Work item
Below are some entries. Copy each line in them that holds "induction".

─── Records to process

Lemma le_value_le_bytes n v :
  0 <= v < 2 ^ (8 * Z.of_nat n) -> le_value (le_bytes n v) = v.
Proof.
  revert v. induction n as [|n IH]; intros v Hv.
  - simpl in *. lia.
  - cbn [le_bytes le_value fold_right]. fold (le_value (le_bytes n (Z.shiftr v 8))).
    change 255 with (Z.ones 8). rewrite Z.land_ones, Z.shiftr_div_pow2 by lia.
    rewrite IH.
    + change (2 ^ 8) with 256. pose proof (Z.div_mod v 256). lia.
    + replace (8 * Z.of_nat (S n)) with (8 + 8 * Z.of_nat n) in Hv by lia.
      rewrite Z.pow_add_r in Hv by lia. change (2 ^ 8) with 256 in *.
      split; [apply Z.div_pos; lia | apply Z.div_lt_upper_bound; lia].
Qed.

Lemma prefix_value x rest :
  0 <= x < 2 ^ 32 -> le_value (firstn 4 (le_bytes 4 x ++ rest)) = x.
Proof.
  intros Hx. rewrite firstn_app, length_le_bytes. change (4 - 4)%nat with 0%nat.
  rewrite firstn_all2 by now rewrite length_le_bytes.
  cbn [firstn]. rewrite app_nil_r. now apply le_value_le_bytes.
Qed.

Lemma length_bytes_of_string s : length (bytes_of_string s) = String.length s.
Proof.
  unfold bytes_of_string. rewrite length_map.
  induction s as [|c s IH]; simpl; [reflexivity | now rewrite IH].
Qed.

Lemma read_cstring_key key rest :
  key_ok key ->
  read_cstring (bytes_of_string key ++ 0 :: rest) = Some (bytes_of_string key, rest).
Proof.
  unfold key_ok. induction (bytes_of_string key) as [|b tl IH]; intros Hk; [reflexivity|].
  cbn [app read_cstring].
  destruct (Z.eqb_spec b 0) as [->|_]; [exfalso; apply Hk; now left|].
  rewrite IH; [reflexivity|]. intros H. apply Hk. now right.
Qed.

──────

Task output
  revert v. induction n as [|n IH]; intros v Hv.
  induction s as [|c s IH]; simpl; [reflexivity | now rewrite IH].
  unfold key_ok. induction (bytes_of_string key) as [|b tl IH]; intros Hk; [reflexivity|].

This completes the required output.